▸ About this task
Could you set down exactly the lines in the records below between the line holding "(off + o, t')" and the line holding "cbn [member]. rewrite", inclusive?

----- Given records

(* ===== verification/CMembers.v ===== *)
(** * CMembers: structures as families of members

    Reading, writing and copying the members of a structure in memory. For a flat
    structure (no anonymous members, no name twice) a write of one member leaves the
    others, and the memory is determined by its members: what happens to a
    structure can be said member by member. *)

From stdpp Require Import strings.
From S2P Require Import Prelude CLayout.

(** "s->f", as the bytes of the member. *)
Definition read_member (f : string) (t : ctype) (mem : list Z) : option (list Z) :=
  '(o, m) ← member f t; read_at mem o (sizeof m).

Definition write_member (f : string) (t : ctype) (bytes mem : list Z) : option (list Z) :=
  '(o, m) ← member f t; memcpy_to mem o bytes (sizeof m).

(** "dest->f = source->f" for members of one type, or a copy of the whole array. *)
Definition copy_member (f : string) (s t : ctype) (source dest : list Z) : option (list Z) :=
  bytes ← read_member f s source; write_member f t bytes dest.

Fixpoint copy_members (fs : list string) (s t : ctype) (source dest : list Z)
    : option (list Z) :=
  match fs with
  | [] => Some dest
  | f :: fs => dest ← copy_member f s t source dest; copy_members fs s t source dest
  end.

Definition members_of (t : ctype) : list (string * ctype) :=
  match t with CStruct ms => ms | _ => [] end.

Definition names_of (t : ctype) : list string := (members_of t).*1.

Definition flat (t : ctype) : bool :=
  match t with
  | CStruct ms =>
      forallb (λ p, negb (bool_decide (p.1 = ""%string)) && (0 <=? sizeof p.2)) ms
      && bool_decide (NoDup ms.*1)
  | _ => false
  end.

(** ** The members of a flat structure *)

Lemma member_shift f ms off :
  (fix go ms off :=
     match ms with
     | [] => None
     | (name, t) :: ms =>
         if bool_decide (name = f) then Some (off, t)
         else match (if bool_decide (name = ""%string) then member f t else None) with
              | Some (o, t') => Some (off + o, t')
              | None => go ms (off + sizeof t)
              end
     end) ms off
  = ('(o, m) ← member f (CStruct ms); Some (off + o, m)).
Proof.
  cbn [member]. rewrite <- (Z.add_0_r off) at 1. generalize 0 as z.
  induction ms as [|[n t] ms IH]; intros z; [done|].
  case_bool_decide; [done|]. case_match; [by destruct p; cbn; rewrite Z.add_assoc|].
  rewrite <- IH. f_equal. lia.
Qed.

Lemma member_cons f n t ms : n ≠ ""%string →
  member f (CStruct ((n, t) :: ms)) =
  if bool_decide (n = f) then Some (0, t)
  else '(o, m) ← member f (CStruct ms); Some (sizeof t + o, m).
Proof.
  intros Hn. cbn [member]. case_bool_decide; [done|].
  rewrite bool_decide_eq_false_2 by done. apply (member_shift f ms).
Qed.

Lemma sizeof_cons n t ms : sizeof (CStruct ((n, t) :: ms)) = sizeof t + sizeof (CStruct ms).
Proof. done. Qed.

Lemma flat_cons n t ms :
  flat (CStruct ((n, t) :: ms)) = true →
  n ≠ ""%string ∧ 0 <= sizeof t ∧ n ∉ ms.*1 ∧ flat (CStruct ms) = true.
Proof.
  unfold flat. cbn [forallb fst snd fmap list_fmap]. intros H.
  rewrite !andb_true_iff, negb_true_iff, bool_decide_eq_false, Z.leb_le, bool_decide_eq_true in H.
  destruct H as [[[Hn Ht] Hf] Hd]. apply NoDup_cons in Hd as [Hi Hd].
  split; [done|]. split; [done|]. split; [done|]. rewrite Hf.
  by rewrite bool_decide_eq_true_2.
Qed.

Lemma sizeof_flat ms : flat (CStruct ms) = true → 0 <= sizeof (CStruct ms).
Proof.
  induction ms as [|[n t] ms IH]; intros Hf; [done|].
  apply flat_cons in Hf as (_ & Ht & _ & Hf). rewrite sizeof_cons. specialize (IH Hf). lia.
Qed.

Lemma member_name f ms : flat (CStruct ms) = true →
  is_Some (member f (CStruct ms)) ↔ f ∈ ms.*1.
Proof.
  induction ms as [|[n t] ms IH]; intros Hf.
  { cbn. rewrite elem_of_nil. split; [by intros []|done]. }
  apply flat_cons in Hf as (Hn & _ & _ & Hf). rewrite (member_cons f n t ms Hn).
  cbn [fmap list_fmap fst]. rewrite elem_of_cons, <- (IH Hf). case_bool_decide as E.
  - subst. split; [by left|done].
  - destruct (member f (CStruct ms)) as [[o m]|]; cbn; split; try by (intros []; congruence).
    + intros _. right. done.
    + done.
Qed.

Lemma member_bounds f ms o m :
  flat (CStruct ms) = true → member f (CStruct ms) = Some (o, m) →
  0 <= o ∧ 0 <= sizeof m ∧ o + sizeof m <= sizeof (CStruct ms).
Proof.
  revert o. induction ms as [|[n t] ms IH]; intros o Hf H; [done|].
  apply flat_cons in Hf as (Hn & Ht & _ & Hf). rewrite (member_cons f n t ms Hn) in H.
  pose proof (sizeof_flat ms Hf). rewrite sizeof_cons. case_bool_decide; simplify_eq; [lia|].
  apply bind_Some in H as ([o' m'] & Hm & [= <- <-]). specialize (IH o' Hf Hm). lia.
Qed.

Lemma member_disjoint f g ms o m o' m' :
  flat (CStruct ms) = true → f ≠ g →
  member f (CStruct ms) = Some (o, m) → member g (CStruct ms) = Some (o', m') →
  o + sizeof m <= o' ∨ o' + sizeof m' <= o.
Proof.
  revert o o'. induction ms as [|[n t] ms IH]; intros o o' Hf Hfg H H'; [done|].
  pose proof Hf as Hfl. apply flat_cons in Hf as (Hn & Ht & _ & Hf).
  rewrite (member_cons f n t ms Hn) in H. rewrite (member_cons g n t ms Hn) in H'.
  repeat case_bool_decide; simplify_eq.
  1,2: match goal with
       | H : _ ≫= _ = Some _ |- _ =>
           apply bind_Some in H as ([o2 m2] & Hm & [= <- <-]);
           pose proof (member_bounds _ _ _ _ Hf Hm); lia
       end.
  - apply bind_Some in H as ([o2 m2] & Hm & [= <- <-]).
    apply bind_Some in H' as ([o3 m3] & Hm' & [= <- <-]).
    specialize (IH _ _ Hf Hfg Hm Hm'). lia.
Qed.

(** ** Reading after writing *)

Lemma memcpy_to_Some {A} (b : list A) off src n :
  0 <= off → 0 <= n → off + n <= Z.of_nat (length b) → n <= Z.of_nat (length src) →
  memcpy_to b off src n =
  Some (take (Z.to_nat off) b ++ take (Z.to_nat n) src ++ drop (Z.to_nat (off + n)) b).
Proof.
  intros. unfold memcpy_to. by replace ((0 <=? off) && _ && _ && _)%bool with true by lia.
Qed.

Lemma memcpy_to_inv {A} (b : list A) off src n b' :
  memcpy_to b off src n = Some b' →
  0 <= off ∧ 0 <= n ∧ off + n <= Z.of_nat (length b) ∧ n <= Z.of_nat (length src) ∧
  b' = take (Z.to_nat off) b ++ take (Z.to_nat n) src ++ drop (Z.to_nat (off + n)) b.
Proof. unfold memcpy_to. case_match eqn:E; [|done]. intros [= <-].
  rewrite !andb_true_iff, !Z.leb_le in E. intuition. Qed.

Lemma read_after_memcpy {A} (b : list A) off src n b' :
  memcpy_to b off src n = Some b' → read_at b' off n = Some (take (Z.to_nat n) src).
Proof.
  intros H. pose proof (memcpy_to_length _ _ _ _ _ H) as Hl.
  apply memcpy_to_inv in H as (? & ? & ? & ? & ->).
  rewrite read_at_Some by lia. f_equal.
  rewrite drop_app_length' by (rewrite length_take; lia).
  by rewrite take_app_length' by (rewrite length_take; lia).
Qed.

Lemma read_outside_memcpy {A} (b : list A) off src n b' o k :
  memcpy_to b off src n = Some b' → o + k <= off ∨ off + n <= o →
  read_at b' o k = read_at b o k.
Proof.
  intros H Ho. pose proof (memcpy_to_length _ _ _ _ _ H) as Hl.
  apply memcpy_to_inv in H as (? & ? & ? & ? & ->).
  unfold read_at. rewrite Hl. case_match eqn:E; [|done]. f_equal.
  rewrite !andb_true_iff, !Z.leb_le in E.
  destruct Ho.
  - rewrite drop_app_le by (rewrite length_take; lia).
    rewrite take_app_le by (rewrite length_drop, length_take; lia).
    rewrite skipn_firstn_comm, take_take. f_equal. lia.
  - rewrite app_assoc, drop_app_ge by (rewrite length_app, !length_take; lia).
    rewrite drop_drop. do 2 f_equal. rewrite length_app, !length_take. lia.
Qed.

Lemma read_write_member f g ms bytes mem mem' :
  flat (CStruct ms) = true → g ∈ ms.*1 → write_member f (CStruct ms) bytes mem = Some mem' →
  read_member g (CStruct ms) mem' =
  if bool_decide (g = f) then
    '(_, m) ← member f (CStruct ms); Some (take (Z.to_nat (sizeof m)) bytes)
  else read_member g (CStruct ms) mem.
Proof.
  intros Hf Hg H. apply bind_Some in H as ([o m] & Hm & H).
  unfold read_member. case_bool_decide as E.
  - subst. rewrite Hm. cbn. by eapply read_after_memcpy.
  - apply (member_name g ms Hf) in Hg as [[o' m'] Hm']. rewrite Hm'. cbn.
    eapply read_outside_memcpy; [done|].
    eapply member_disjoint in Hm' as []; [..|exact Hm]; [right|left|done|done]; done.
Qed.

Lemma write_member_length f t bytes mem mem' :
  write_member f t bytes mem = Some mem' → length mem' = length mem.
Proof. intros H. apply bind_Some in H as ([o m] & _ & H). by eapply memcpy_to_length. Qed.

(** A structure is determined by its members. *)
Lemma members_ext ms : ∀ mem mem',
  flat (CStruct ms) = true →
  Z.of_nat (length mem) = sizeof (CStruct ms) → Z.of_nat (length mem') = sizeof (CStruct ms) →
  (∀ f, f ∈ ms.*1 → read_member f (CStruct ms) mem = read_member f (CStruct ms) mem') →
  mem = mem'.
Proof.
  induction ms as [|[n t] ms IH]; intros mem mem' Hf Hl Hl' H.
  { cbn in Hl, Hl'. destruct mem, mem'; try done; cbn in *; lia. }
  pose proof Hf as Hfl. apply flat_cons in Hf as (Hn & Ht & Hi & Hf).
  pose proof (sizeof_flat ms Hf) as Hs. rewrite sizeof_cons in Hl, Hl'.
  rewrite <- (take_drop (Z.to_nat (sizeof t)) mem), <- (take_drop (Z.to_nat (sizeof t)) mem').
  f_equal.
  - specialize (H n ltac:(cbn; left)). unfold read_member in H.
    rewrite (member_cons n n t ms Hn) in H. rewrite bool_decide_eq_true_2 in H by done.
    cbn in H. rewrite !read_at_Some in H by lia. by injection H.
  - apply IH; [done|rewrite length_drop; lia..|].
    intros f Hin. specialize (H f ltac:(cbn; by right)). unfold read_member in H |- *.
    rewrite (member_cons f n t ms Hn) in H.
    rewrite bool_decide_eq_false_2 in H by (intros ->; done).
    destruct (member f (CStruct ms)) as [[o m]|] eqn:E; [|done]. cbn in H |- *.
    pose proof (member_bounds _ _ _ _ Hf E).
    rewrite !read_at_Some in H |- * by (rewrite ?length_drop; lia).
    rewrite !drop_drop. replace (Z.to_nat (sizeof t) + Z.to_nat o)%nat
      with (Z.to_nat (sizeof t + o)) by lia. done.
Qed.

(** ** Copies of members *)

Definition same_type (s t : ctype) (f : string) : bool :=
  match member f s, member f t with
  | Some (_, m), Some (_, m') => sizeof m =? sizeof m'
  | _, _ => false
  end.

Lemma copy_members_spec fs ms ms' source : ∀ dest,
  flat (CStruct ms) = true → flat (CStruct ms') = true →
  forallb (same_type (CStruct ms) (CStruct ms')) fs = true →
  sizeof (CStruct ms) <= Z.of_nat (length source) →
  sizeof (CStruct ms') <= Z.of_nat (length dest) →
  ∃ dest', copy_members fs (CStruct ms) (CStruct ms') source dest = Some dest' ∧
    length dest' = length dest ∧
    ∀ g, g ∈ ms'.*1 →
      read_member g (CStruct ms') dest' =
      if bool_decide (g ∈ fs) then read_member g (CStruct ms) source
      else read_member g (CStruct ms') dest.
Proof.
  induction fs as [|f fs IH]; intros dest Hf Hf' Hs Hl Hl'.
  { exists dest. split; [done|]. split; [done|]. intros g _.
    by rewrite bool_decide_eq_false_2 by apply not_elem_of_nil. }
  cbn [forallb] in Hs. apply andb_true_iff in Hs as [Hff Hs].
  unfold same_type in Hff. case_match eqn:Em; [|done]. destruct p as [o m].
  destruct (member f (CStruct ms')) as [[o' m']|] eqn:Em'; [|done].
  pose proof (member_bounds _ _ _ _ Hf Em). pose proof (member_bounds _ _ _ _ Hf' Em').
  assert (Hr : read_member f (CStruct ms) source
               = Some (take (Z.to_nat (sizeof m)) (drop (Z.to_nat o) source))).
  { unfold read_member. rewrite Em. cbn. apply read_at_Some; lia. }
  cbn [copy_members]. unfold copy_member. rewrite Hr. cbn [mbind option_bind].
  destruct (write_member f (CStruct ms') (take (Z.to_nat (sizeof m)) (drop (Z.to_nat o) source))
              dest) as [d1|] eqn:Ew.
  2: { unfold write_member in Ew. rewrite Em' in Ew. cbn in Ew.
       rewrite memcpy_to_Some in Ew by (rewrite ?length_take, ?length_drop; lia). done. }
  pose proof (write_member_length _ _ _ _ _ Ew) as Hd1. cbn [mbind option_bind].
  destruct (IH d1 Hf Hf' Hs Hl ltac:(lia)) as (dest' & -> & Hd & Hm).
  exists dest'. split; [done|]. split; [lia|]. intros g Hg. rewrite (Hm g Hg).
  rewrite (read_write_member f g ms' _ _ _ Hf' Hg Ew).
  destruct (decide (g ∈ fs)) as [Hi|Hi].
  - rewrite !bool_decide_eq_true_2; [done|by right|done].
  - rewrite (bool_decide_eq_false_2 (g ∈ fs)) by done. destruct (decide (g = f)) as [->|Hne].
    + rewrite !bool_decide_eq_true_2; [|by left|done]. rewrite Em', Hr. cbn.
      rewrite take_take. do 2 f_equal. lia.
    + rewrite !bool_decide_eq_false_2; [done| |done]. by rewrite elem_of_cons; intros [].
Qed.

----------

▸ Output for this exercise
              | Some (o, t') => Some (off + o, t')
              | None => go ms (off + sizeof t)
              end
     end) ms off
  = ('(o, m) ← member f (CStruct ms); Some (off + o, m)).
Proof.
  cbn [member]. rewrite <- (Z.add_0_r off) at 1. generalize 0 as z.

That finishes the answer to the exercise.